- Required action -
An exact printout of all the entries is required.

(Records to process begins)

(* ===== verification/AdminProps.v ===== *)
(** * Properties of the admin protocol

    What one peer can make another do, and what a join leaves at both ends when
    its call is answered; the join over the wire is in [Wire]. *)

From S2P Require Import Prelude External Proto Names Net Tun Membership MembershipProps MembershipLookup Peers Routes Files Node NodeProps Admin.

Local Abbreviation list := Datatypes.list.

Section AdminProps.
Context `{!EndpointIds, !Sha256, !HexCrate, !Bs58} {Link : Type}.
Notation State := (State (Link := Link)).
Implicit Types m : Membership.

(** ** A roster carried over *)

Lemma roster_ext m m' :
  NoDup (ids (members m)) -> members m ≡ₚ members m' -> Membership.roster m = Membership.roster m'.
Proof.
  intros Hnd Hp. unfold Membership.roster.
  apply (StronglySorted_unique_strong member_le).
  - intros x y Hx Hy Hxy Hyx. rewrite merge_sort_Permutation in Hx. rewrite merge_sort_Permutation, <- Hp in Hy.
    apply (NoDup_ids_eq (members m)); [done..|]. by apply str_le_antisym.
  - apply StronglySorted_merge_sort; [intros a b c; apply str_le_trans|intros a b; apply str_le_total].
  - apply StronglySorted_merge_sort; [intros a b c; apply str_le_trans|intros a b; apply str_le_total].
  - by rewrite !merge_sort_Permutation.
Qed.

Lemma roster_members m x : x ∈ Membership.roster m <-> x ∈ members m.
Proof. unfold Membership.roster. by rewrite merge_sort_Permutation. Qed.

Lemma push_absent_present m i : i ∈ ids (members m) -> push_absent m (Member_new i) = m.
Proof. intros Hi. unfold push_absent. cbn [m_id Member_new]. by rewrite (proj2 (is_member_spec m i) Hi). Qed.

Lemma omap_nil_iff {A B} (f : A -> option B) l : omap f l = [] <-> forall x, x ∈ l -> f x = None.
Proof.
  split; [|intros Hf; induction l as [|y l IH]; [done|]; cbn; rewrite Hf by constructor; apply IH; intros x Hx; apply Hf; by right].
  intros Hl x Hx. destruct (f x) as [y|] eqn:E; [|done]. exfalso.
  apply (not_elem_of_nil y). rewrite <- Hl. apply list_elem_of_omap. eauto.
Qed.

(Records to process ends)

- Answer area -
(* ===== verification/AdminProps.v ===== *)
(** * Properties of the admin protocol

    What one peer can make another do, and what a join leaves at both ends when
    its call is answered; the join over the wire is in [Wire]. *)

From S2P Require Import Prelude External Proto Names Net Tun Membership MembershipProps MembershipLookup Peers Routes Files Node NodeProps Admin.

Local Abbreviation list := Datatypes.list.

Section AdminProps.
Context `{!EndpointIds, !Sha256, !HexCrate, !Bs58} {Link : Type}.
Notation State := (State (Link := Link)).
Implicit Types m : Membership.

(** ** A roster carried over *)

Lemma roster_ext m m' :
  NoDup (ids (members m)) -> members m ≡ₚ members m' -> Membership.roster m = Membership.roster m'.
Proof.
  intros Hnd Hp. unfold Membership.roster.
  apply (StronglySorted_unique_strong member_le).
  - intros x y Hx Hy Hxy Hyx. rewrite merge_sort_Permutation in Hx. rewrite merge_sort_Permutation, <- Hp in Hy.
    apply (NoDup_ids_eq (members m)); [done..|]. by apply str_le_antisym.
  - apply StronglySorted_merge_sort; [intros a b c; apply str_le_trans|intros a b; apply str_le_total].
  - apply StronglySorted_merge_sort; [intros a b c; apply str_le_trans|intros a b; apply str_le_total].
  - by rewrite !merge_sort_Permutation.
Qed.

Lemma roster_members m x : x ∈ Membership.roster m <-> x ∈ members m.
Proof. unfold Membership.roster. by rewrite merge_sort_Permutation. Qed.

Lemma push_absent_present m i : i ∈ ids (members m) -> push_absent m (Member_new i) = m.
Proof. intros Hi. unfold push_absent. cbn [m_id Member_new]. by rewrite (proj2 (is_member_spec m i) Hi). Qed.

Lemma omap_nil_iff {A B} (f : A -> option B) l : omap f l = [] <-> forall x, x ∈ l -> f x = None.
Proof.
  split; [|intros Hf; induction l as [|y l IH]; [done|]; cbn; rewrite Hf by constructor; apply IH; intros x Hx; apply Hf; by right].
  intros Hl x Hx. destruct (f x) as [y|] eqn:E; [|done]. exfalso.
  apply (not_elem_of_nil y). rewrite <- Hl. apply list_elem_of_omap. eauto.
Qed.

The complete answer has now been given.